Políticos e gestores públicos afastados durante três anos: nova lei do lóbi impõe registo obrigatório

Este período de nojo é uma das principais salvaguardas introduzidas pelo novo enquadramento legal, reforçando a separação entre o exercício de funções públicas e a atividade privada de representação de interesses

Revista de Imprensa
Janeiro 28, 2026
11:06

Quem pretenda exercer atividades de representação de interesses – mais conhecido como lóbi – terá de efetuar o Registo de Transparência da Representação de Interesses junto da Assembleia da República. A obrigação aplica-se a todos os interessados em cumprir a lei, embora nem todos fiquem autorizados a exercer esta atividade, devido à existência de incompatibilidades e impedimentos temporários, revelou esta quarta-feira o ‘Jornal de Negócios’.

A legislação que regulamenta o lóbi estabelece que titulares de cargos políticos, altos cargos públicos, bem como funcionários e membros dos respetivos gabinetes, não podem exercer atividades de representação de interesses junto das entidades públicas onde tenham desempenhado funções. De acordo com a lei, esta proibição visa evitar situações de influência indevida e conflitos de interesses.

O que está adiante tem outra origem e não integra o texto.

(** ** Field updates *)

Definition set_queue (sub : Subscription) (q : list SessionEvent) (s : bool) : Subscription :=
  {| sub_id := sub_id sub; query := query sub; liveBoundary := liveBoundary sub;
     liveAfter := liveAfter sub; sub_capacity := sub_capacity sub; queue := q; signal := s;
     closeErr := closeErr sub; closed := closed sub |}.

Definition set_after (sub : Subscription) (after : Z) : Subscription :=
  {| sub_id := sub_id sub; query := query sub; liveBoundary := liveBoundary sub;
     liveAfter := after; sub_capacity := sub_capacity sub; queue := queue sub;
     signal := signal sub; closeErr := closeErr sub; closed := closed sub |}.

Definition set_heap (h : Hub) (subs : gmap Z Subscription) (members : gset Z) : Hub :=
  {| capacity := capacity h; nextID := nextID h; heap := subs; subscribers := members;
     global := global h; bySession := bySession h; hub_closed := hub_closed h |}.

Definition set_metrics (h : Hub) (g : Metrics) (by_session : gmap ID Metrics) : Hub :=
  {| capacity := capacity h; nextID := nextID h; heap := heap h; subscribers := subscribers h;
     global := g; bySession := by_session; hub_closed := hub_closed h |}.

Definition set_next (h : Hub) (id : Z) : Hub :=
  {| capacity := capacity h; nextID := id; heap := heap h; subscribers := subscribers h;
     global := global h; bySession := bySession h; hub_closed := hub_closed h |}.

Definition set_closed (h : Hub) : Hub :=
  {| capacity := capacity h; nextID := nextID h; heap := heap h; subscribers := subscribers h;
     global := global h; bySession := bySession h; hub_closed := true |}.

(** ** One subscription *)

Definition matches (sub : Subscription) (event : SessionEvent) : bool :=
  let thread_ok := match Query_ThreadID (query sub) with
                   | Some thread => SessionEvent_ThreadID event =? thread
                   | None => true
                   end%string in
  let task_ok := match Query_TaskID (query sub) with
                 | Some task => match SessionEvent_TaskID event with
                                | Some t => (t =? task)%string
                                | None => false
                                end
                 | None => true
                 end in
  thread_ok && task_ok.

Definition is_ephemeral (event : SessionEvent) : bool :=
  (SessionEvent_DeliveryClass event =? DeliveryEphemeralCoalescible)%string.

Definition sameEphemeralStream (first second : SessionEvent) : bool :=
  if negb (SessionEvent_Kind first =? SessionEvent_Kind second)%string then false
  else if (SessionEvent_Kind first =? KindMessageDelta)%string then
    match Payload_MessageDelta (SessionEvent_Payload first),
          Payload_MessageDelta (SessionEvent_Payload second) with
    | Some a, Some b => (MessageDelta_MessageID a =? MessageDelta_MessageID b)%string
    | _, _ => false
    end
  else if (SessionEvent_Kind first =? KindToolProgress)%string then
    match Payload_Tool (SessionEvent_Payload first), Payload_Tool (SessionEvent_Payload second) with
    | Some a, Some b => (Tool_ExecutionID a =? Tool_ExecutionID b)%string
    | _, _ => false
    end
  else false.

(** The backward scan of a full queue: drop the last element with the
    property, if any has it. *)
Fixpoint evict_last (p : SessionEvent -> bool) (q : list SessionEvent)
    : option (list SessionEvent) :=
  match q with
  | [] => None
  | x :: rest => match evict_last p rest with
                 | Some rest' => Some (x :: rest')
                 | None => if p x then Some rest else None
                 end
  end.

(** The forward scan: drop the first. *)
Fixpoint evict_first (p : SessionEvent -> bool) (q : list SessionEvent)
    : option (list SessionEvent) :=
  match q with
  | [] => None
  | x :: rest => if p x then Some rest
                 else match evict_first p rest with
                      | Some rest' => Some (x :: rest')
                      | None => None
                      end
  end.

(** The result is [(subscription, delivered, coalesced)]; [notifyLocked] sets
    the signal. *)
Definition enqueueLocked (sub : Subscription) (event : SessionEvent)
    : Subscription * bool * bool :=
  if closed sub then (sub, false, false)
  else if Z.of_nat (length (queue sub)) <? sub_capacity sub then
    (set_queue sub (queue sub ++ [event]) true, true, false)
  else if is_ephemeral event then
    match evict_last (fun queued => sameEphemeralStream queued event) (queue sub) with
    | Some kept => (set_queue sub (kept ++ [event]) true, true, true)
    | None => (sub, true, true)
    end
  else
    match evict_first is_ephemeral (queue sub) with
    | Some kept => (set_queue sub (kept ++ [event]) true, true, true)
    | None => (sub, false, false)
    end.

Definition closeLocked (sub : Subscription) (reason : option EventError) : Subscription :=
  if closed sub then sub
  else {| sub_id := sub_id sub; query := query sub; liveBoundary := liveBoundary sub;
          liveAfter := liveAfter sub; sub_capacity := sub_capacity sub; queue := queue sub;
          signal := signal sub; closeErr := reason; closed := true |}.

Definition ReplayBoundary (sub : Subscription) : Z := liveBoundary sub.

(** One pass of [Next] under the mutex: an event, the terminal error, or the
    wait in the [select]. *)
Inductive NextOutcome :=
| NextEvent (event : SessionEvent)
| NextError (e : EventError)
| NextBlocks.

Definition EOF : EventError := EventExternal "EOF".

Definition Next (sub : Subscription) : Subscription * NextOutcome :=
  match queue sub with
  | event :: rest => (set_queue sub rest (signal sub), NextEvent event)
  | [] => if closed sub then (sub, NextError (default EOF (closeErr sub))) else (sub, NextBlocks)
  end.

(** ** The hub *)

(** The nil journal of the source has no counterpart. *)
Definition NewHub (cap : Z) : result EventError Hub :=
  if (cap <? 1) || (65536 <? cap) then
    Err (EventText "subscriber capacity must be between 1 and 65536")
  else Ok {| capacity := cap; nextID := 0; heap := ∅; subscribers := ∅;
             global := Metrics_zero; bySession := ∅; hub_closed := false |}.

(** One event of a replayed batch; [None] is the [break] at the boundary. *)
Definition replay_one (boundary : Z) (sub : Subscription) (event : SessionEvent)
    : option (result EventError (Subscription * Z)) :=
  if boundary <? Sequence event then None
  else if negb (matches sub event) then Some (Ok (sub, Sequence event))
  else let '(sub', delivered, _) := enqueueLocked sub event in
       if delivered then Some (Ok (sub', Sequence event)) else Some (Err ErrSnapshotRequired).

Fixpoint replay_batch (boundary : Z) (sub : Subscription) (after : Z)
    (batch : list SessionEvent) : result EventError (Subscription * Z) :=
  match batch with
  | [] => Ok (sub, after)
  | event :: rest =>
      match replay_one boundary sub event with
      | None => Ok (sub, after)
      | Some (Err e) => Err e
      | Some (Ok (sub', after')) => replay_batch boundary sub' after' rest
      end
  end.

Section Operations.
Context {J : Type} `{Journal J}.

(** The replay loop. Each turn calls the journal again, and commits may have
    happened since: [seen n] is the journal the [n]-th call reads. [None] is
    running out of fuel. *)
Fixpoint replay_loop (fuel : nat) (seen : nat -> J) (turn : nat) (boundary cap : Z)
    (sub : Subscription) (after : Z) : option (result EventError Subscription) :=
  if after <? boundary then
    match fuel with
    | O => None
    | S fuel =>
        let limit := if boundary - after <? cap then boundary - after else cap in
        match ReplayCommitted (seen turn) (Query_SessionID (query sub)) after limit with
        | Err e => Some (Err e)
        | Ok [] => Some (Err (EventText "committed session history contains a sequence gap"))
        | Ok batch =>
            match replay_batch boundary sub after batch with
            | Err e => Some (Err e)
            | Ok (sub', after') => replay_loop fuel seen (S turn) boundary cap sub' after'
            end
        end
    end
  else Some (Ok sub).

Definition new_subscription (h : Hub) (q : SubscriptionQuery) (boundary : Z) : Subscription :=
  {| sub_id := wrap_uint64 (nextID h + 1); query := q; liveBoundary := boundary;
     liveAfter := boundary; sub_capacity := capacity h; queue := []; signal := false;
     closeErr := None; closed := false |}.

(** Putting the new subscription into the map and counting it. *)
Definition register (h : Hub) (sub : Subscription) : Hub :=
  let session := Query_SessionID (query sub) in
  let h := set_heap h (<[sub_id sub := sub]> (heap h)) ({[sub_id sub]} ∪ subscribers h) in
  set_metrics h (bump (global h) 1 0 0 0 0)
    (<[session := bump (session_metrics h session) 1 0 0 0 0]> (bySession h)).

(** [ctx_err] is [ctx.Err()]; [j] is the journal the boundary is read from,
    [seen] the journals of the replay calls. The fuel is the length of the
    replayed range, which every turn shortens. *)
Definition Subscribe (h : Hub) (ctx_err : option EventError) (j : J) (seen : nat -> J)
    (q : SubscriptionQuery) : option (Hub * result EventError Z) :=
  if IsZero (Query_SessionID q) then
    Some (h, Err (EventText "subscription session ID must not be empty"))
  else if set_but_zero (Query_ThreadID q) then
    Some (h, Err (EventText "subscription thread ID must not be empty"))
  else if set_but_zero (Query_TaskID q) then
    Some (h, Err (EventText "subscription task ID must not be empty"))
  else match ctx_err with
  | Some e => Some (h, Err e)
  | None =>
  if hub_closed h then Some (h, Err ErrHubClosed)
  else match CommittedSequence j (Query_SessionID q) with
  | Err e => Some (h, Err e)
  | Ok boundary =>
  if boundary <? AfterSequence q then
    Some (h, Err (EventText "subscription sequence is ahead of committed history"))
  else
    let sub := new_subscription h q boundary in
    let h := set_next h (sub_id sub) in
    match replay_loop (Z.to_nat (boundary - AfterSequence q)) seen 0 boundary (capacity h) sub
            (AfterSequence q) with
    | None => None
    | Some (Err e) => Some (h, Err e)
    | Some (Ok sub) => Some (register h sub, Ok (sub_id sub))
    end
  end end.
End Operations.

(** One turn of the publication loop. The local copy of the session's metrics
    travels with the hub, as in the source. *)
Definition publish_one (event : SessionEvent) (acc : Hub * Metrics) (id : Z) : Hub * Metrics :=
  let '(h, local) := acc in
  match heap h !! id with
  | None => acc
  | Some sub =>
      if negb (Query_SessionID (query sub) =? SessionEvent_SessionID event)%string ||
         (Sequence event <=? liveAfter sub) || negb (matches sub event) then acc
      else
        let '(sub, delivered, coalesced) := enqueueLocked sub event in
        let sub := if delivered : bool then set_after sub (Sequence event) else sub in
        let d := if delivered : bool then 1 else 0 in
        let c := if coalesced : bool then 1 else 0 in
        let g := bump (global h) 0 0 d c 0 in
        let local := bump local 0 0 d c 0 in
        if negb delivered && (SessionEvent_DeliveryClass event =? DeliveryMaterial)%string then
          let sub := closeLocked sub (Some ErrSlowSubscriber) in
          (set_metrics (set_heap h (<[id := sub]> (heap h)) (subscribers h ∖ {[id]}))
             (bump g (-1) 0 0 0 1) (bySession h),
           bump local (-1) 0 0 0 1)
        else
          (set_metrics (set_heap h (<[id := sub]> (heap h)) (subscribers h)) g (bySession h), local)
  end.

(** [order] is the order in which Go ranges over the subscribers. *)
Definition PublishCommitted (h : Hub) (event : SessionEvent) (order : list Z)
    : Hub * option EventError :=
  match SessionEvent_Validate event with
  | Some e => (h, Some e)
  | None =>
      if hub_closed h then (h, Some ErrHubClosed)
      else
        let session := SessionEvent_SessionID event in
        let h := set_metrics h (bump (global h) 0 1 0 0 0) (bySession h) in
        let local := bump (session_metrics h session) 0 1 0 0 0 in
        let '(h, local) := fold_left (publish_one event) order (h, local) in
        (set_metrics h (global h) (<[session := local]> (bySession h)), None)
  end.

Definition close_one (h : Hub) (id : Z) : Hub :=
  match heap h !! id with
  | None => h
  | Some sub =>
      let session := Query_SessionID (query sub) in
      let h := set_heap h (<[id := closeLocked sub (Some ErrHubClosed)]> (heap h))
                 (subscribers h ∖ {[id]}) in
      let m := session_metrics h session in
      let m := if 0 <? Active m then bump m (-1) 0 0 0 0 else m in
      set_metrics h (global h) (<[session := m]> (bySession h))
  end.

Definition reset_active (m : Metrics) : Metrics :=
  {| Active := 0; Published := Published m; Delivered := Delivered m;
     EphemeralCoalesced := EphemeralCoalesced m; ForcedDisconnects := ForcedDisconnects m |}.

Definition Hub_Close (h : Hub) (order : list Z) : Hub :=
  if hub_closed h then h
  else
    let h := fold_left close_one order (set_closed h) in
    set_metrics h (reset_active (global h)) (bySession h).

Definition GlobalMetrics (h : Hub) : Metrics := global h.
Definition SessionMetrics (h : Hub) (session : ID) : Metrics := session_metrics h session.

Período de impedimento após saída de funções

A limitação ao exercício do lóbi por antigos responsáveis públicos não é definitiva, mas temporária. A lei prevê um impedimento durante um período de três anos após a cessação de funções, aplicável a governantes e gestores públicos, procurando afastar práticas de influência resultantes de contactos ou conhecimento privilegiado adquiridos no exercício de cargos públicos.

Este período de nojo é uma das principais salvaguardas introduzidas pelo novo enquadramento legal, reforçando a separação entre o exercício de funções públicas e a atividade privada de representação de interesses.

Incompatibilidades com cargos públicos e reguladores

Para além dos impedimentos temporários, a lei define um conjunto de incompatibilidades. A atividade de representação legítima de interesses em nome de terceiros é considerada incompatível com o exercício de funções como titular de órgão de soberania, cargo político ou alto cargo público, bem como com funções desempenhadas em entidades administrativas independentes ou entidades reguladoras.

Também ficam abrangidos por estas incompatibilidades os profissionais que exerçam funções em gabinetes de apoio a titulares de cargos políticos e altos cargos públicos, reforçando as barreiras entre a decisão pública e a atividade de lóbi.

Prevenção de conflitos de interesses

O novo regime legal aplica-se ainda às entidades que se dediquem profissionalmente à mediação na representação de interesses. Segundo o ‘Jornal de Negócios’, estas organizações devem assegurar que a sua atuação não cria situações suscetíveis de gerar conflitos de interesses.

Nesse sentido, a lei determina que sejam adotadas medidas adequadas de prevenção, incluindo a evitação da representação simultânea ou sucessiva de entidades quando tal possa comprometer a independência, imparcialidade e objetividade da atuação, ou distorcer a informação prestada às entidades públicas. O objetivo é garantir maior transparência e integridade na relação entre decisores políticos e representantes de interesses privados.